Required work
For the records below, give the count of lines holding the word "EvDlsym" and nothing more.

#### Information provided ####

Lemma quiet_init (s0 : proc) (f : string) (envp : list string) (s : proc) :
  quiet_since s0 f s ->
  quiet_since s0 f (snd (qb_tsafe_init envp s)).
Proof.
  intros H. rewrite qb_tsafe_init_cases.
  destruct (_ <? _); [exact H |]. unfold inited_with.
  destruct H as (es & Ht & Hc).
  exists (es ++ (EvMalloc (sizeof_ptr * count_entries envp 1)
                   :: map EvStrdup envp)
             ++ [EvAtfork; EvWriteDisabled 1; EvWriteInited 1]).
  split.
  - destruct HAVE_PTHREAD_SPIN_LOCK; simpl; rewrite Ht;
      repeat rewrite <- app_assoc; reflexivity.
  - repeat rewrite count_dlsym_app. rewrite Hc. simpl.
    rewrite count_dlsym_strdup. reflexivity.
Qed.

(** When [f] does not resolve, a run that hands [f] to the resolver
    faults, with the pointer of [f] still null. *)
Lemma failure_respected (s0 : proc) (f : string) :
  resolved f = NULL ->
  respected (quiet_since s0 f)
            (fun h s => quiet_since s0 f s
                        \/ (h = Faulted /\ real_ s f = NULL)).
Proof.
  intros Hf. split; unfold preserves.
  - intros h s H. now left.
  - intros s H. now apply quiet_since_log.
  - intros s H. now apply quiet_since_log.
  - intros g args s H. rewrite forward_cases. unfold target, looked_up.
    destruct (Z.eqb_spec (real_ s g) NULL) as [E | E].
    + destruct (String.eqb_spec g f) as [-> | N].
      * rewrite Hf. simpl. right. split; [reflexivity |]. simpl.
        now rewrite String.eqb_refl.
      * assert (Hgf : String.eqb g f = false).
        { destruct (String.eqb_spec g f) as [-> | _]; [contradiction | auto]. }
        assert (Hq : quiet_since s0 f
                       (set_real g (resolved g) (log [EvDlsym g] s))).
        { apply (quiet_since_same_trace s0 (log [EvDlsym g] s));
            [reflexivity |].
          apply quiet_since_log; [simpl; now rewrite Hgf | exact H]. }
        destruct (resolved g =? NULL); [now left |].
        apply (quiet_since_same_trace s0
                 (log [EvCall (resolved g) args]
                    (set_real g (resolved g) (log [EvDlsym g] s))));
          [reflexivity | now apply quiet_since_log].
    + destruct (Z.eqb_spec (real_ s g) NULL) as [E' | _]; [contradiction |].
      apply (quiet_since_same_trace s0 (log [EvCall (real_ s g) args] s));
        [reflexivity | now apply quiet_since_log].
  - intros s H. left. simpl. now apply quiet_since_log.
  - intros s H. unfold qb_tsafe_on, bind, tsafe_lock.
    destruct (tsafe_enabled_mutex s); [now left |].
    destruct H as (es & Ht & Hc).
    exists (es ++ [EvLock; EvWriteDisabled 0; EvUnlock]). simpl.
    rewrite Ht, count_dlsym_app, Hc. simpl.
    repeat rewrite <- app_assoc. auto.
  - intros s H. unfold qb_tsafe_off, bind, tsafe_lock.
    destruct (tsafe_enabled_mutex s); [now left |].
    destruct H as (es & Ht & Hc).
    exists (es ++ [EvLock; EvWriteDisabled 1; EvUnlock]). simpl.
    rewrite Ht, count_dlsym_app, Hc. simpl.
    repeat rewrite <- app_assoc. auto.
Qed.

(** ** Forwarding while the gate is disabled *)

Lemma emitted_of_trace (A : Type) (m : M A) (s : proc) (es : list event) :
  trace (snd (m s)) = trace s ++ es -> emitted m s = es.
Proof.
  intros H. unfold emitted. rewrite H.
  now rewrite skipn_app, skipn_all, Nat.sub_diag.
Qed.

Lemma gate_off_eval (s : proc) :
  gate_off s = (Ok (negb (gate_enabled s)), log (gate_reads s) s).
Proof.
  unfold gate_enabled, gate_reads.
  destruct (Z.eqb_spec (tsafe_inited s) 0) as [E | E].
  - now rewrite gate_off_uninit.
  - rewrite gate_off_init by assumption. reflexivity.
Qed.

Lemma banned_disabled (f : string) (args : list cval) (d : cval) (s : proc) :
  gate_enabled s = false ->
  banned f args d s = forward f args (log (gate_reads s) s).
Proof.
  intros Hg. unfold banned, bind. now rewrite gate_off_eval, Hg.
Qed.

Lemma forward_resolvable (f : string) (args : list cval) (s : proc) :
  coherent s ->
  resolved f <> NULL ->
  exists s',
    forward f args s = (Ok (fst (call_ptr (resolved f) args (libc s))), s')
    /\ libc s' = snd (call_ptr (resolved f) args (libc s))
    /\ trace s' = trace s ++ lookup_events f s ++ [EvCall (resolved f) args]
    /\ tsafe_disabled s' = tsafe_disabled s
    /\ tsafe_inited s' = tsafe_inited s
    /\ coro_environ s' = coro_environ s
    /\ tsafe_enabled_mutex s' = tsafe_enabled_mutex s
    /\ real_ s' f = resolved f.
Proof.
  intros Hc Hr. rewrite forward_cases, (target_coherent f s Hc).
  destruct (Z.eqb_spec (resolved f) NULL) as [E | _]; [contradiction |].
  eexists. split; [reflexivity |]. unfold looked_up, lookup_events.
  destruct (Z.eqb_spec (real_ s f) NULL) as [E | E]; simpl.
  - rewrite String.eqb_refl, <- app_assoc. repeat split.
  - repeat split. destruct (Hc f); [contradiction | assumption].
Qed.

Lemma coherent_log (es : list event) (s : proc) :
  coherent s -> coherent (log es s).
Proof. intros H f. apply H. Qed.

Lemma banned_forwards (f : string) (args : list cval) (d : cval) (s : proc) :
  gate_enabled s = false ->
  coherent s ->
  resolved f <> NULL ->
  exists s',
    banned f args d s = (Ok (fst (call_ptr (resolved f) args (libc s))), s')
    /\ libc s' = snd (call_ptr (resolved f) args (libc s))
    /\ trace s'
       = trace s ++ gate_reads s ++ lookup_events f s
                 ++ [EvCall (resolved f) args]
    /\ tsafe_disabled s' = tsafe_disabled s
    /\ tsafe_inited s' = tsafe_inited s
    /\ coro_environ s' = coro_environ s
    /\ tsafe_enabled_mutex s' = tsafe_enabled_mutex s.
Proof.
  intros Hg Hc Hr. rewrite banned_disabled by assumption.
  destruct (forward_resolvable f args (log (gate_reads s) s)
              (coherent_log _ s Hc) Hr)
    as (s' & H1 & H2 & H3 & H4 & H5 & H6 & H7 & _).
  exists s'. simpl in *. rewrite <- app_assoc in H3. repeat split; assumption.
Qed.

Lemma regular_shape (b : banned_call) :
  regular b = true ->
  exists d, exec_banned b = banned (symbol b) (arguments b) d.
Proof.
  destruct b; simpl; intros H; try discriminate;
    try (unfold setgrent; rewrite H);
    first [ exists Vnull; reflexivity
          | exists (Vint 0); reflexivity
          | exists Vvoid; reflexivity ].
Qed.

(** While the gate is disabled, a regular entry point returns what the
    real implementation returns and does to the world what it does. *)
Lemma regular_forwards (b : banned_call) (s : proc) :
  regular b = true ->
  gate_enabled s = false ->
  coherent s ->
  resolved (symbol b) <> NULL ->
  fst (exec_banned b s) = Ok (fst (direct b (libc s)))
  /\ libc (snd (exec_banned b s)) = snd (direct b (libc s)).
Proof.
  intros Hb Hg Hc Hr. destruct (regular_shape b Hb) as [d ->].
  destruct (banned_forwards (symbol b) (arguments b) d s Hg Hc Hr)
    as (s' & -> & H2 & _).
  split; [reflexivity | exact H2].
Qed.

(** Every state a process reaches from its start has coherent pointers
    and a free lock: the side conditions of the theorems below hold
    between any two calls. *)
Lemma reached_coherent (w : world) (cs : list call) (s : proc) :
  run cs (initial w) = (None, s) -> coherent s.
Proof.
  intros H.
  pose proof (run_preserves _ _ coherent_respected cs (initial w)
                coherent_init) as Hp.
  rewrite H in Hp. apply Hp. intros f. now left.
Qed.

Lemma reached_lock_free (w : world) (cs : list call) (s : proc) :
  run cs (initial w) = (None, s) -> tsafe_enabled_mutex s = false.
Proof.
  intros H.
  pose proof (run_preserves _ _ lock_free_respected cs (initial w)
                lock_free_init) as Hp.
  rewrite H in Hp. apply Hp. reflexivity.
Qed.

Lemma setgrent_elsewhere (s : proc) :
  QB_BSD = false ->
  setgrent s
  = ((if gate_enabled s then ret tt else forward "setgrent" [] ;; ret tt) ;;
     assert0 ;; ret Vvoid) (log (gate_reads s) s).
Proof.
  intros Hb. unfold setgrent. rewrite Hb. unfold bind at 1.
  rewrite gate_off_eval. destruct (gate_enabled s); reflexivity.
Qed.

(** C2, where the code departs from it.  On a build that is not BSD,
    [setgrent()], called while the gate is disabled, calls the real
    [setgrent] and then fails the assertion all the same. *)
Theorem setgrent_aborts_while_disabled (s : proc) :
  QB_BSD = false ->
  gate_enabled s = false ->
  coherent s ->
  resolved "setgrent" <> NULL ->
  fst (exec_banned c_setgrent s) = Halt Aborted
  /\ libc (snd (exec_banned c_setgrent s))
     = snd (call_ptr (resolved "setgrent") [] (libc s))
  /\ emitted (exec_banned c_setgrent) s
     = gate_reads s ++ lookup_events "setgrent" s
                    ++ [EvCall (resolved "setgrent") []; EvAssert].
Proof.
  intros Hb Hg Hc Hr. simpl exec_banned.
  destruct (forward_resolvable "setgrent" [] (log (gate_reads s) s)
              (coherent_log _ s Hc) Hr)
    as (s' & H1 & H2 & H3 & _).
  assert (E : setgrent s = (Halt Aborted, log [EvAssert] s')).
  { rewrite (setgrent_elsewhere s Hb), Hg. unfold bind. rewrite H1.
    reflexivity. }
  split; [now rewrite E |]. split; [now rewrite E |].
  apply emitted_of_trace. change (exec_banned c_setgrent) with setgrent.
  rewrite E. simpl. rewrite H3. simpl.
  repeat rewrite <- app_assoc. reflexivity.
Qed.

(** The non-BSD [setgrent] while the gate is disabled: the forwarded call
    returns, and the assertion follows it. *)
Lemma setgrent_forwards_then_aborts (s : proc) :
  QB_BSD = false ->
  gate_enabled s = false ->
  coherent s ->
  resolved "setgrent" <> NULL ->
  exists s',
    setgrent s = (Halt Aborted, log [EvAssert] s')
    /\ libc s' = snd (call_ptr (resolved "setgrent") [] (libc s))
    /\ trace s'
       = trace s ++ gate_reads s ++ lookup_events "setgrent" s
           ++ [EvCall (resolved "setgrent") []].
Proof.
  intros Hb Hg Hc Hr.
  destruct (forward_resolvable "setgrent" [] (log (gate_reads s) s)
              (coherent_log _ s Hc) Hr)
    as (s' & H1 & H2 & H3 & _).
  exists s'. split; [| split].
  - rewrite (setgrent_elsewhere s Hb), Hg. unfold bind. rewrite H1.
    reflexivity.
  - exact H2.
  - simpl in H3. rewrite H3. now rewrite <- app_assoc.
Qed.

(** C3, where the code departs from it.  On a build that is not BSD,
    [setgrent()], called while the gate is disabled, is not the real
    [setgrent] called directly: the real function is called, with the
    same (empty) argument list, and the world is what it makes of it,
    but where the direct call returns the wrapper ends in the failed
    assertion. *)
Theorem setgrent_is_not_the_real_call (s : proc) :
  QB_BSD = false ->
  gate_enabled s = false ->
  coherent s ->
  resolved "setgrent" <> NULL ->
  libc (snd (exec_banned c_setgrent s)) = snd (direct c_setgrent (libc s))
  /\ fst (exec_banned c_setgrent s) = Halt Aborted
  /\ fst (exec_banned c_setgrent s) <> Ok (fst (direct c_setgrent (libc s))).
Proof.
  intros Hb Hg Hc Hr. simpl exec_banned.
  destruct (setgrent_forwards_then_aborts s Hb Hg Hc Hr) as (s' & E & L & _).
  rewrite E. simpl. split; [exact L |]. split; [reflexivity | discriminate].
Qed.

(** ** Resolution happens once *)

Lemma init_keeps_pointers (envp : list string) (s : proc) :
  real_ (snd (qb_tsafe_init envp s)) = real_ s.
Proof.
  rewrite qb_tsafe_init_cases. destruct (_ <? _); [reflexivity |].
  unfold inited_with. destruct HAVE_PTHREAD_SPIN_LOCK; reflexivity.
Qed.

####

Written answer
3